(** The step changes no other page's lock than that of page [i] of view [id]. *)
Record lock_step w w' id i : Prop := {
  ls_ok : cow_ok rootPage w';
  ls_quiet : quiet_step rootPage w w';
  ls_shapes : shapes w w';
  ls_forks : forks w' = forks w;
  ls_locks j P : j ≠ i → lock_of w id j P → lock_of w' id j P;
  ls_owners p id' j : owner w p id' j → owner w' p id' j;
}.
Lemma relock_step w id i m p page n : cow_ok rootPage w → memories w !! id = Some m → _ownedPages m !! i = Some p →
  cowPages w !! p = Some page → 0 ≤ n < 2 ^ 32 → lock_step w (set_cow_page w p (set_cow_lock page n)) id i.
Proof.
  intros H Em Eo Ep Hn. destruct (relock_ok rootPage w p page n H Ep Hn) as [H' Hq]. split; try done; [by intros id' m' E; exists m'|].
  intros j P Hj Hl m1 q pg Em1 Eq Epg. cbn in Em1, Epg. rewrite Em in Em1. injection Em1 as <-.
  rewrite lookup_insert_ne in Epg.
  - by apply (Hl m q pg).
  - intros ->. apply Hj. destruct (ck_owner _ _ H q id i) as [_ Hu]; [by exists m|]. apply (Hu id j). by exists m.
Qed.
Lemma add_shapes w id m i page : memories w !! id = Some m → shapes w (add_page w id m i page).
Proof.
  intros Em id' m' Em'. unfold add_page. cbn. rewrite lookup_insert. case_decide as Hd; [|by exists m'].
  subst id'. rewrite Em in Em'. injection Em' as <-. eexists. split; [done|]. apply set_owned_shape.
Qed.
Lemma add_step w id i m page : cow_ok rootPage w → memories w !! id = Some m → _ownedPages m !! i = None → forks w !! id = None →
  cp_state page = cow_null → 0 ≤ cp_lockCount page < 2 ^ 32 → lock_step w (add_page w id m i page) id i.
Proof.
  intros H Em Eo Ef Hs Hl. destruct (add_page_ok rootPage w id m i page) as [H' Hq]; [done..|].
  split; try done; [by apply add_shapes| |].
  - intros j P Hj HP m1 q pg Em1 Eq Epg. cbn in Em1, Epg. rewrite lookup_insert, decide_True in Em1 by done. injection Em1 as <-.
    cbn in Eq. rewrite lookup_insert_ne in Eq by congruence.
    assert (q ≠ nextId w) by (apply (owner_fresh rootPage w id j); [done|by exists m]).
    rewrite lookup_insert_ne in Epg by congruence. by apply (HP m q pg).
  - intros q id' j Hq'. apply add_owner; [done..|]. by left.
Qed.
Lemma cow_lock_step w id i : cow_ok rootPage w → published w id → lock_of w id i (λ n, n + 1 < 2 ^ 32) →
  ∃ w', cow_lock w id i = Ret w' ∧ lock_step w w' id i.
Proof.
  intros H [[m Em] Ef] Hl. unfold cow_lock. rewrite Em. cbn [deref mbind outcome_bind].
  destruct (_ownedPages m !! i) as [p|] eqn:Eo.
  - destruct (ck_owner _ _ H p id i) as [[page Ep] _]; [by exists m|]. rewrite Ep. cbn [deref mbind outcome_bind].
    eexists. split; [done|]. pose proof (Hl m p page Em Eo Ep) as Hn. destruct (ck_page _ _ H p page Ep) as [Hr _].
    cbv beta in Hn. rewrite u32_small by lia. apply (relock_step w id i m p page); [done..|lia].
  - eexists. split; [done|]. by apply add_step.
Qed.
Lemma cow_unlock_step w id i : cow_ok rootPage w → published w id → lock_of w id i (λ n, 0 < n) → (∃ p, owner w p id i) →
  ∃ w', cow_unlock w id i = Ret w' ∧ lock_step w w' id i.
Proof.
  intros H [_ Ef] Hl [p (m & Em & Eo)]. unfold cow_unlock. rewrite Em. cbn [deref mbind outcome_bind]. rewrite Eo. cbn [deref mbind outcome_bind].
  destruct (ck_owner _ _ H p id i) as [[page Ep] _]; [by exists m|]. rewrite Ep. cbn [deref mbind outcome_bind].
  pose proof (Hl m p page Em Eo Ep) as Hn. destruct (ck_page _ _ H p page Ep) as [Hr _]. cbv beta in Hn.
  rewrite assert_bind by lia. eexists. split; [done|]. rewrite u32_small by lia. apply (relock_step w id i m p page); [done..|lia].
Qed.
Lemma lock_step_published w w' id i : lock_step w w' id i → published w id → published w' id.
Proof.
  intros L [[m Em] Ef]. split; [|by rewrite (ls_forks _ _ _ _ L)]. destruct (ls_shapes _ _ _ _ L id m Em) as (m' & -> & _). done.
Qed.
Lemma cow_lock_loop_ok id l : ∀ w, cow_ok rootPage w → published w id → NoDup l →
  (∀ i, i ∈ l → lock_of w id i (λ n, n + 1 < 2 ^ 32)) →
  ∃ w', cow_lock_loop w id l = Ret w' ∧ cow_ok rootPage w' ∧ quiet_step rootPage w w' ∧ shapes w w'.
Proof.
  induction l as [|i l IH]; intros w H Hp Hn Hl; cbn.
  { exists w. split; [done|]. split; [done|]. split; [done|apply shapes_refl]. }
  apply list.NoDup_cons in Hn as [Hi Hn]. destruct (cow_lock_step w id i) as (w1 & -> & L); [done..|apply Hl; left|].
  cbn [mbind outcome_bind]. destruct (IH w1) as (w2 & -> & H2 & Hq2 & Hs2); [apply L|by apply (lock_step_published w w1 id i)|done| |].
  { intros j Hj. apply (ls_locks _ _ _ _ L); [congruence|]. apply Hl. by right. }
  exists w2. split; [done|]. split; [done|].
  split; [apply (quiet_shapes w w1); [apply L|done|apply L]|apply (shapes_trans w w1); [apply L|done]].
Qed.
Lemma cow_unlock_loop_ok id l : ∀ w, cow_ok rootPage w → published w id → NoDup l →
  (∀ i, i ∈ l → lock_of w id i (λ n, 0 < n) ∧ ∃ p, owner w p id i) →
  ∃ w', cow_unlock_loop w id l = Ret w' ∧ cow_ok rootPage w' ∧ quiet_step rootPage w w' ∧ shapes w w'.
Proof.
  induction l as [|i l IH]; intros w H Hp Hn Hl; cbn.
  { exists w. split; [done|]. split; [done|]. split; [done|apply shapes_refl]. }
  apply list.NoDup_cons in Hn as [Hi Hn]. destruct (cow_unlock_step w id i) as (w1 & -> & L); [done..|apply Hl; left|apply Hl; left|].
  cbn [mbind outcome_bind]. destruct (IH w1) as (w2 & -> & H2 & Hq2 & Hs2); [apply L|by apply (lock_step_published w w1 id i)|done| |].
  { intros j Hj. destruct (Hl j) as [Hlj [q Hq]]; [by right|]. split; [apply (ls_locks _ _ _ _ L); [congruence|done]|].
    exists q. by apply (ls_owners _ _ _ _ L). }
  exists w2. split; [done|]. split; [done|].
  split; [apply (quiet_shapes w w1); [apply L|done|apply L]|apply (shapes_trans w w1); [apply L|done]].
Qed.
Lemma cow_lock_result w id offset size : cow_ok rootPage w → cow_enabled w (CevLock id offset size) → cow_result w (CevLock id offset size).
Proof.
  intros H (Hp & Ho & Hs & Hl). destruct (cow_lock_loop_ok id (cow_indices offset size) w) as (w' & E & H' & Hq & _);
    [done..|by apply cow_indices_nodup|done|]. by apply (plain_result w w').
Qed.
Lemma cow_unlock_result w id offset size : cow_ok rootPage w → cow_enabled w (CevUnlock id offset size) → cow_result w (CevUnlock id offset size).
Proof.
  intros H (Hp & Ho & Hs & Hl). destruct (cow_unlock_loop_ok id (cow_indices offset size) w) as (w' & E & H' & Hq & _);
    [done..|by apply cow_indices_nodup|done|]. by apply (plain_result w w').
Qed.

**To do:** Where does "injection" appear in the records above? Copy each line that holds it.

**Task response:**
  intros j P Hj Hl m1 q pg Em1 Eq Epg. cbn in Em1, Epg. rewrite Em in Em1. injection Em1 as <-.
  subst id'. rewrite Em in Em'. injection Em' as <-. eexists. split; [done|]. apply set_owned_shape.
  - intros j P Hj HP m1 q pg Em1 Eq Epg. cbn in Em1, Epg. rewrite lookup_insert, decide_True in Em1 by done. injection Em1 as <-.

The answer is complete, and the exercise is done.